Task instructions: After finding the line containing "new_revocation_registry_def := fun" below, please output that line and each following one through the line containing "#[export] Instance private_laws", exactly as written.

········

(* ===== verification/ToyIssuer.v ===== *)
(** * ToyIssuer: a toy cryptography for the issuer

    Instances of the classes of [IssuerCommands.v] to run its commands on: registries that are
    the list of what happened to them, with the texts of [ToyTexts.v]. *)

From Stdlib Require Import Strings.Ascii Strings.Byte.
From stdpp Require Import gmap.
From S2P Require Import Prelude Errors Hashing Json Wql PoolTypes Encryption QueryEncryption WqlToSql Storage SqliteStorage SqliteFacts Wallet Stream WalletService WalletServiceFacts IndyWallet ToyTexts Anoncreds AnoncredsFacts ProverCommands BlobStorage Tails TailsFacts Revocation IssuerCommands.

Module ToyIssuer.
Local Open Scope string_scope.

(** ** Cryptography *)

#[export] Existing Instances ToyCL.types ToyCL.cl ToyCL.lower ToySha.sha ToyPool.machine ToyPool.order ToyPool.base58 ToyTails.lib ToyTails.paths.

#[export] Instance blinding : CLBlinding := {|
  ClKeyCorrectness := N; ClBlinded := unit; ClBlindedProof := unit;
  blind_credential_secrets := fun _ _ _ _ => Ok (tt, tt, tt);
  extract_index := fun _ => Some 5%N;
|}.

#[export] Instance revocation : @CLRevocation ToyTails.lib ToyCL.types := {|
  ClDelta := string;
  delta_from_parts := fun _ reg issued revoked => reg;
  delta_merge := fun d d' => Ok (d +:+ d');
  rev_reg_from_delta := fun d => d;
  witness_new := fun i _ _ d => Done (Ok d);
  witness_update := fun i _ d w => Done (Ok (w +:+ d));
|}.

(** What happened to an index; its tail is looked at. *)
Definition happened (what reg : string) (i : N) : TailsUse (string * string) :=
  Access (i - 1) (fun tail => Done (match tail with inr _ => Ok (what +:+ pretty i, reg +:+ what +:+ pretty i) | inl e => Err e end)).

#[export] Instance issuer : @CLIssuer ToyCL.cl blinding ToyTails.lib revocation := {|
  ClRandom := unit; ClPrivateKey := string; ClRevPrivate := string;
  new_credential_def := fun _ _ _ support => Ok (("key", if support : bool then Some "rkey" else None), "secret", 7%N);
  get_primary_key := fun k => Ok k.1;
  get_revocation_key := fun k => Ok k.2;
  new_revocation_registry_def := fun _ _ max _ => Ok ("accum", "private", "", max);
  sign_credential := fun _ _ _ _ _ _ _ _ _ => Ok ("signature", tt);
  sign_credential_with_revoc := fun _ _ _ _ _ _ _ _ _ i _ _ reg _ =>
    Access (i - 1) (fun tail => Done (match tail with
      | inr _ => Ok ("signature", tt, Some ("+" +:+ pretty i), reg +:+ "+" +:+ pretty i)
      | inl e => Err e
      end));
  cl_revoke_credential := fun reg _ i => happened "-" reg i;
  cl_recovery_credential := fun reg _ i => happened "*" reg i;
|}.

#[export] Instance codecs : @IssuerCodecs ToyCL.cl blinding ToyTails.lib revocation :=
  @Build_IssuerCodecs ToyCL.cl blinding ToyTails.lib revocation
    (fun s => Some (sc_id s)) (fun o => Some (of_cred_def_id o)) (fun d => Some d)
    (fun s => if decide (s = quoted "CL") then Some CL_SIGNATURE else None)
    (fun s => if decide (s = quoted "CL_ACCUM") then Some CL_ACCUM else None)
    (fun s => if decide (s = quoted "ISSUANCE_BY_DEFAULT") then Some ISSUANCE_BY_DEFAULT
      else if decide (s = quoted "ISSUANCE_ON_DEMAND") then Some ISSUANCE_ON_DEMAND else None).

(** ** Objects *)

#[export] Instance definition_object : IndyObject CredentialDefinition :=
  text_object "CredentialDefinition"
    (fun d : CredentialDefinition => ([cd_id d; cd_schema_id d; cd_tag d; (cd_primary d : string)], (cd_revocation d : option string)))
    (fun '(l, r) => match l with
      | [i; s; t; p] => mk_cred_def i s t (p : ClPrimaryKey) (r : option ClRevocationKey)
      | _ => mk_cred_def "" "" "" ("" : ClPrimaryKey) None
      end).
#[export] Instance definition_laws : ObjectLaws CredentialDefinition.
Proof. apply text_object_laws; [by intros []|reflexivity]. Qed.

#[export] Instance private_object : IndyObject CredentialDefinitionPrivateKey :=
  text_object "CredentialDefinitionPrivateKey" (fun k => cp_value k : string) (fun s => mk_cred_def_private (s : ClPrivateKey)).
#[export] Instance private_laws : ObjectLaws CredentialDefinitionPrivateKey.
Proof. apply text_object_laws; [by intros []|reflexivity]. Qed.

#[export] Instance correctness_object : IndyObject CredentialDefinitionCorrectnessProof :=
  text_object "CredentialDefinitionCorrectnessProof" (fun k => cc_value k : N) (fun n => mk_correctness (n : ClKeyCorrectness)).
#[export] Instance correctness_laws : ObjectLaws CredentialDefinitionCorrectnessProof.
Proof. apply text_object_laws; [by intros []|reflexivity]. Qed.

#[export] Instance registry_definition_object : IndyObject RevocationRegistryDefinitionV1 :=
  text_object "RevocationRegistryDefinition"
    (fun d : RevocationRegistryDefinitionV1 =>
      ([rd_id d; rd_tag d; rd_cred_def_id d; (rd_accum_key d : string); rd_tails_hash d; rd_tails_location d],
       (IssuanceType_to_bool (rd_issuance_type d), rd_max_cred_num d)))
    (fun '(l, (b, m)) => let it := if b : bool then ISSUANCE_BY_DEFAULT else ISSUANCE_ON_DEMAND in match l with
      | [i; t; c; a; h; l] => mk_rev_reg_def i t c it m (a : ClAccumKey) h l
      | _ => mk_rev_reg_def "" "" "" it m ("" : ClAccumKey) "" ""
      end).
#[export] Instance registry_definition_laws : ObjectLaws RevocationRegistryDefinitionV1.
Proof. apply text_object_laws; [by intros [? ? ? []]|reflexivity]. Qed.

#[export] Instance registry_object : IndyObject RevocationRegistryV1 :=
  text_object "RevocationRegistry" (fun r => rv_value r : string) (fun s => mk_rev_reg (s : ClRevReg)).
#[export] Instance registry_laws : ObjectLaws RevocationRegistryV1.
Proof. apply text_object_laws; [by intros []|reflexivity]. Qed.

#[export] Instance registry_private_object : IndyObject RevocationRegistryDefinitionPrivate :=
  text_object "RevocationRegistryDefinitionPrivate" (fun r => rp_value r : string) (fun s => mk_registry_private (s : ClRevPrivate)).
#[export] Instance registry_private_laws : ObjectLaws RevocationRegistryDefinitionPrivate.
Proof. apply text_object_laws; [by intros []|reflexivity]. Qed.

#[export] Instance info_object : IndyObject RevocationRegistryInfo :=
  text_object "RevocationRegistryInfo" (fun i => (rr_id i, curr_id i, used_ids i)) (fun '(i, c, u) => mk_registry_info i c u).
#[export] Instance info_laws : ObjectLaws RevocationRegistryInfo.
Proof. apply text_object_laws; [by intros []|reflexivity]. Qed.

#[export] Instance credential_object : IndyObject Credential :=
  {| short_type_name := "Credential"; object_to_string := fun _ => Some "credential"; object_from_str := fun _ => None |}.

(** ** A wallet with a definition, and the commands on it *)

#[export] Existing Instance toy_options.

Definition random : ClRandom := tt.
Definition generator (max : N) : TailsGenerator := max.
Definition accum : ClAccumKey := "accum".
Definition private : ClRevPrivate := "private".
Definition empty_registry : ClRevReg := "".

Definition fresh : nat -> Fresh := fun _ => mk_fresh (toy_key Byte.x09) (toy_nonce Byte.x01) (toy_nonce Byte.x02).
Definition definition : CredentialDefinition := mk_cred_def "cd" "schema" "tag" ("key" : ClPrimaryKey) (Some ("rkey" : ClRevocationKey)).
Definition text_of (T : Type) `{!IndyObject T} (x : T) : string := default "" (object_to_string x).

Definition records : WalletMap :=
  {[(type_of CredentialDefinition, "cd") := (text_of CredentialDefinition definition, ∅);
    (type_of CredentialDefinitionPrivateKey, "cd") := (text_of CredentialDefinitionPrivateKey (mk_cred_def_private ("secret" : ClPrivateKey)), ∅);
    (type_of CredentialDefinitionCorrectnessProof, "cd") := (text_of CredentialDefinitionCorrectnessProof (mk_correctness (7%N : ClKeyCorrectness)), ∅);
    (add_prefix "SchemaId", "cd") := ("did:2:person:1.0", ∅)]}.

Definition start : IssuerCommandExecutor WalletMap := mk_issuer records ToyTails.service ∅.

Definition offer : CredentialOffer := mk_offer "did:2:person:1.0" "cd" (7%N : ClKeyCorrectness) (5%N : ClNonce).
Definition request : CredentialRequest := mk_credential_request "prover" "cd" (tt : ClBlinded) (tt : ClBlindedProof) (5%N : ClNonce).

Definition making (issuance_type : option string) (max : N) : StateM IndyErrorKind (IssuerCommandExecutor WalletMap) (string * string * string) :=
  create_and_store_revocation_registry random (reverse (tail_indices (generator max))) fresh 7 "did" None "r" "cd"
    (mk_registry_config issuance_type (Some max)) 1.
Definition registry : string := "did:4:cd:CL_ACCUM:r".
Definition issuing : StateM IndyErrorKind (IssuerCommandExecutor WalletMap) (string * option string * option string) :=
  new_credential random fresh 7 offer request ∅ (Some registry) (Some 2%Z).
End ToyIssuer.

········

Solution:
  new_revocation_registry_def := fun _ _ max _ => Ok ("accum", "private", "", max);
  sign_credential := fun _ _ _ _ _ _ _ _ _ => Ok ("signature", tt);
  sign_credential_with_revoc := fun _ _ _ _ _ _ _ _ _ i _ _ reg _ =>
    Access (i - 1) (fun tail => Done (match tail with
      | inr _ => Ok ("signature", tt, Some ("+" +:+ pretty i), reg +:+ "+" +:+ pretty i)
      | inl e => Err e
      end));
  cl_revoke_credential := fun reg _ i => happened "-" reg i;
  cl_recovery_credential := fun reg _ i => happened "*" reg i;
|}.

#[export] Instance codecs : @IssuerCodecs ToyCL.cl blinding ToyTails.lib revocation :=
  @Build_IssuerCodecs ToyCL.cl blinding ToyTails.lib revocation
    (fun s => Some (sc_id s)) (fun o => Some (of_cred_def_id o)) (fun d => Some d)
    (fun s => if decide (s = quoted "CL") then Some CL_SIGNATURE else None)
    (fun s => if decide (s = quoted "CL_ACCUM") then Some CL_ACCUM else None)
    (fun s => if decide (s = quoted "ISSUANCE_BY_DEFAULT") then Some ISSUANCE_BY_DEFAULT
      else if decide (s = quoted "ISSUANCE_ON_DEMAND") then Some ISSUANCE_ON_DEMAND else None).

(** ** Objects *)

#[export] Instance definition_object : IndyObject CredentialDefinition :=
  text_object "CredentialDefinition"
    (fun d : CredentialDefinition => ([cd_id d; cd_schema_id d; cd_tag d; (cd_primary d : string)], (cd_revocation d : option string)))
    (fun '(l, r) => match l with
      | [i; s; t; p] => mk_cred_def i s t (p : ClPrimaryKey) (r : option ClRevocationKey)
      | _ => mk_cred_def "" "" "" ("" : ClPrimaryKey) None
      end).
#[export] Instance definition_laws : ObjectLaws CredentialDefinition.
Proof. apply text_object_laws; [by intros []|reflexivity]. Qed.

#[export] Instance private_object : IndyObject CredentialDefinitionPrivateKey :=
  text_object "CredentialDefinitionPrivateKey" (fun k => cp_value k : string) (fun s => mk_cred_def_private (s : ClPrivateKey)).
#[export] Instance private_laws : ObjectLaws CredentialDefinitionPrivateKey.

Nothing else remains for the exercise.